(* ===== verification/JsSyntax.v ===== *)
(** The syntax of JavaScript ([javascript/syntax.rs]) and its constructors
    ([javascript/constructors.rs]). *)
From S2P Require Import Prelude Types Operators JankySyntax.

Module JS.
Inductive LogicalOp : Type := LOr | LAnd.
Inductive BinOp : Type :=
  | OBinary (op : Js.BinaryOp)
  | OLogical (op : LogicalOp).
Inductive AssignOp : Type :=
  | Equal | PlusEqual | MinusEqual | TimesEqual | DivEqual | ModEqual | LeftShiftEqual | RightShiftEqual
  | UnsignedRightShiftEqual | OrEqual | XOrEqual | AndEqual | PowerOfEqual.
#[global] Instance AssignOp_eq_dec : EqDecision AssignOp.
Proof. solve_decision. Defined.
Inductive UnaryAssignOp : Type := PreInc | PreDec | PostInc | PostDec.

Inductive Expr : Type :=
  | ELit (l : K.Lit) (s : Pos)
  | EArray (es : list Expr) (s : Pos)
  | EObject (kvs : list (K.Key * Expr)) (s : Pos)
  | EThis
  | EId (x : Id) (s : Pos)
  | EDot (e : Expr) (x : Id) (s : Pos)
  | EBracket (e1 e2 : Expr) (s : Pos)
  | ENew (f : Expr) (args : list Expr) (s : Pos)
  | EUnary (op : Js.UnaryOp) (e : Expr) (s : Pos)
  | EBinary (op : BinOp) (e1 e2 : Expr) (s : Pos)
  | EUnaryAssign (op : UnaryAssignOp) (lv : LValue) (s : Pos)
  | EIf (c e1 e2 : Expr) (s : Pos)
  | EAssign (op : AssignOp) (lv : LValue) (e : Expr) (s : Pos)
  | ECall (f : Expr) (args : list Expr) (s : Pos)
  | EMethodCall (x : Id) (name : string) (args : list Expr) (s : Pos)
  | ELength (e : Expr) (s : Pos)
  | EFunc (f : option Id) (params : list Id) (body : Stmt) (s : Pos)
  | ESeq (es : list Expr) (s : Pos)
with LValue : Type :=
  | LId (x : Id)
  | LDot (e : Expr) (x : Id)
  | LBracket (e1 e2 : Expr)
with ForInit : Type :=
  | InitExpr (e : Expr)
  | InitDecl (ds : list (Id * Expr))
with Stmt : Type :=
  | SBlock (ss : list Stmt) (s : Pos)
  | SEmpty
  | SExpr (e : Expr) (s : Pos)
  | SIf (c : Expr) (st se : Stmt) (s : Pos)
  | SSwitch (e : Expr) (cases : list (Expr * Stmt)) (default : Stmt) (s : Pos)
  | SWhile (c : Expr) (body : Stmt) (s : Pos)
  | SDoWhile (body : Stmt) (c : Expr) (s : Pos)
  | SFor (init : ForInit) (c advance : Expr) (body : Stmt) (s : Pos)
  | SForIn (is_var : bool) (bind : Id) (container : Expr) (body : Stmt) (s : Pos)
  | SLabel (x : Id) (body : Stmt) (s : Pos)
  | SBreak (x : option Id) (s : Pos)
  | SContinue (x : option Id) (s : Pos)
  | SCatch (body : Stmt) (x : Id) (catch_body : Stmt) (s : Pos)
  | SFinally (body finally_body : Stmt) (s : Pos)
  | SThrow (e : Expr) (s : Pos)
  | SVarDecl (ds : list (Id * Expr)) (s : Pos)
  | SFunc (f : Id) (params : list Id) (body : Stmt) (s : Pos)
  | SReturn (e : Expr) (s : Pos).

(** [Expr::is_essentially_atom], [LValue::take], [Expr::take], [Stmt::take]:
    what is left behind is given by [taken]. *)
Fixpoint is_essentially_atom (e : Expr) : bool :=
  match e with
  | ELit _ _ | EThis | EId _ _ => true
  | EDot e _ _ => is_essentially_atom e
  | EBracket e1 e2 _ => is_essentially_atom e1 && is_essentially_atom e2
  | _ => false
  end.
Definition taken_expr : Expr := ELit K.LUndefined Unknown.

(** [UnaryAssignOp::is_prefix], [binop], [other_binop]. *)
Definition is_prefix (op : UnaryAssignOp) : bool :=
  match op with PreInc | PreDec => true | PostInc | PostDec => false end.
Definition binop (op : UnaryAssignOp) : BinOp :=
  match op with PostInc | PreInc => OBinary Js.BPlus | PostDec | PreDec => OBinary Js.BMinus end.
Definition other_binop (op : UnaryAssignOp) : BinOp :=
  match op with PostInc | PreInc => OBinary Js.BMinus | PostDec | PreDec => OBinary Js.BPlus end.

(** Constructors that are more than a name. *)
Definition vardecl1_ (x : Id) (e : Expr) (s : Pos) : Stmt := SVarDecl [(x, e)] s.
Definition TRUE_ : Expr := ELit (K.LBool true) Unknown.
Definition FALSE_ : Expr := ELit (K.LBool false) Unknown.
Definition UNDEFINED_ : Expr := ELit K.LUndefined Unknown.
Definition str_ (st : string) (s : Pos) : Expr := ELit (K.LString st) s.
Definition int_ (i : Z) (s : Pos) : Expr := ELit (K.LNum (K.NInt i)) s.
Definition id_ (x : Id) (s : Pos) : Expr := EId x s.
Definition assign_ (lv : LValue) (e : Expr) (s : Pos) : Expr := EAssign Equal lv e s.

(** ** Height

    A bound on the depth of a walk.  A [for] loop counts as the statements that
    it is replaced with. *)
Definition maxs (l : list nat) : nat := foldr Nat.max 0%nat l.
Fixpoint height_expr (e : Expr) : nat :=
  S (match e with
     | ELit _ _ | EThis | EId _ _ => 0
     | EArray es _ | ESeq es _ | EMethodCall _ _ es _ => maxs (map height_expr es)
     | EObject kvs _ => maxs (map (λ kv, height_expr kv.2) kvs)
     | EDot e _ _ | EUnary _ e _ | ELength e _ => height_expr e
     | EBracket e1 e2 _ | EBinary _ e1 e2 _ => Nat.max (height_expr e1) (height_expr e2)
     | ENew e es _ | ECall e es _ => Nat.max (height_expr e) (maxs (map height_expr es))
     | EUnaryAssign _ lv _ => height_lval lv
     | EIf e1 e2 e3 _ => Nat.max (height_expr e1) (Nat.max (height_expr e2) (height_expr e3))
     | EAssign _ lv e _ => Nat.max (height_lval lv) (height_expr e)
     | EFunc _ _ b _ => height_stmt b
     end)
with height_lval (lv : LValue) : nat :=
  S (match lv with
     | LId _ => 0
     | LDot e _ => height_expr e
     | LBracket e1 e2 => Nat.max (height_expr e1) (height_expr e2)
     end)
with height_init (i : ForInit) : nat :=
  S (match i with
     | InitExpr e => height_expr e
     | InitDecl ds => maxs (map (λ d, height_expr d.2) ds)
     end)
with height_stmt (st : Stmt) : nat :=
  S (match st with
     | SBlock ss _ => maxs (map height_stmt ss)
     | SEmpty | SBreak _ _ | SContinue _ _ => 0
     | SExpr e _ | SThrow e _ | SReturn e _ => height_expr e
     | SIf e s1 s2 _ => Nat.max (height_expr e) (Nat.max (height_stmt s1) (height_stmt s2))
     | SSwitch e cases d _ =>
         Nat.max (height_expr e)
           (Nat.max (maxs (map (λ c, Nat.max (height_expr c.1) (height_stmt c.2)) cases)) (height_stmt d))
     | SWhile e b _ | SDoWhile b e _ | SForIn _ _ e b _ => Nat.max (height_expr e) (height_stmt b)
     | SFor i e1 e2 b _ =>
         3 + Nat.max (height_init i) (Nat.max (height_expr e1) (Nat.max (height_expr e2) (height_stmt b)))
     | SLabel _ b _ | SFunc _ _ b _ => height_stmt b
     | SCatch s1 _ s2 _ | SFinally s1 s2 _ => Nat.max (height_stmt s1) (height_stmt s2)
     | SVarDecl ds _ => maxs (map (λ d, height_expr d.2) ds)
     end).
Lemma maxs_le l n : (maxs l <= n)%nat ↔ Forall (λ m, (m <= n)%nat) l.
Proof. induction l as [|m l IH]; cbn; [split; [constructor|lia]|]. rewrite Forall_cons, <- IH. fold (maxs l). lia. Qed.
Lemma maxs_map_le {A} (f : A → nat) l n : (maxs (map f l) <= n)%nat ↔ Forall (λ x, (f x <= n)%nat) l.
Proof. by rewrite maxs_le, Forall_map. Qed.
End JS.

******

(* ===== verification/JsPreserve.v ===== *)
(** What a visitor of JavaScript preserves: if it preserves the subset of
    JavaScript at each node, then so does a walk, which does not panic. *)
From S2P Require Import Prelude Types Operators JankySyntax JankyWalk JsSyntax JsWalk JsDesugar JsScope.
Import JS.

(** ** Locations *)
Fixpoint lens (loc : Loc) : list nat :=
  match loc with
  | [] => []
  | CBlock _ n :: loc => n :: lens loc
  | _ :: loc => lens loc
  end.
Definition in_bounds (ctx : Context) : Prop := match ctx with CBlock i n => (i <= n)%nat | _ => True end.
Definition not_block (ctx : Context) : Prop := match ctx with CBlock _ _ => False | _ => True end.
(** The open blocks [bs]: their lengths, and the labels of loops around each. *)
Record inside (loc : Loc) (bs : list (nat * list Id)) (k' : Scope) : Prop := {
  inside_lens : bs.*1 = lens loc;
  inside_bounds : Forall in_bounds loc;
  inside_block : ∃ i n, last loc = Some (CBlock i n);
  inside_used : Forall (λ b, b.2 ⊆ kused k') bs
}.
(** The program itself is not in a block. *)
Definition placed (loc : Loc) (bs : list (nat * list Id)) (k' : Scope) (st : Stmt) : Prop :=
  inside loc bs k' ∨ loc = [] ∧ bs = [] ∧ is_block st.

******

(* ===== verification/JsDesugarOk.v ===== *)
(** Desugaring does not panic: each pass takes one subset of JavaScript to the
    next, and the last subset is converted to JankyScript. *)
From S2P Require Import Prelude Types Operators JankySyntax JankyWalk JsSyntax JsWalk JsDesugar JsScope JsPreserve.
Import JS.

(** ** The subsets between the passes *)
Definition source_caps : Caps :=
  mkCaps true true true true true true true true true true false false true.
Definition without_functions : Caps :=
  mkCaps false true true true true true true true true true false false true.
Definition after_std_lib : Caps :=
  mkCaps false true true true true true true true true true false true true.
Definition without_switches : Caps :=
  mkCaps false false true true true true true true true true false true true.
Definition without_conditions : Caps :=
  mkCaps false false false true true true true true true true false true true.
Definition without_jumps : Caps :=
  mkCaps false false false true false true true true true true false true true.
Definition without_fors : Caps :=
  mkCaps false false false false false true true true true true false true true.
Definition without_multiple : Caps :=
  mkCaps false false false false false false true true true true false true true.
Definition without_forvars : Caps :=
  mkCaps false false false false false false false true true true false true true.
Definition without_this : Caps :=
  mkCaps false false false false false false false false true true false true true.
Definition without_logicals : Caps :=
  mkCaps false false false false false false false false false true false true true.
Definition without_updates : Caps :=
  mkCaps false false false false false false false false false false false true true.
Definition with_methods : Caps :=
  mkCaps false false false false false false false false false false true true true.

******

The range runs from the line above containing "(** ** The subsets between the passes *)" to the line containing "Definition without_this : Caps", inclusive. Restate those lines word for word and no others.

(** ** The subsets between the passes *)
Definition source_caps : Caps :=
  mkCaps true true true true true true true true true true false false true.
Definition without_functions : Caps :=
  mkCaps false true true true true true true true true true false false true.
Definition after_std_lib : Caps :=
  mkCaps false true true true true true true true true true false true true.
Definition without_switches : Caps :=
  mkCaps false false true true true true true true true true false true true.
Definition without_conditions : Caps :=
  mkCaps false false false true true true true true true true false true true.
Definition without_jumps : Caps :=
  mkCaps false false false true false true true true true true false true true.
Definition without_fors : Caps :=
  mkCaps false false false false false true true true true true false true true.
Definition without_multiple : Caps :=
  mkCaps false false false false false false true true true true false true true.
Definition without_forvars : Caps :=
  mkCaps false false false false false false false true true true false true true.
Definition without_this : Caps :=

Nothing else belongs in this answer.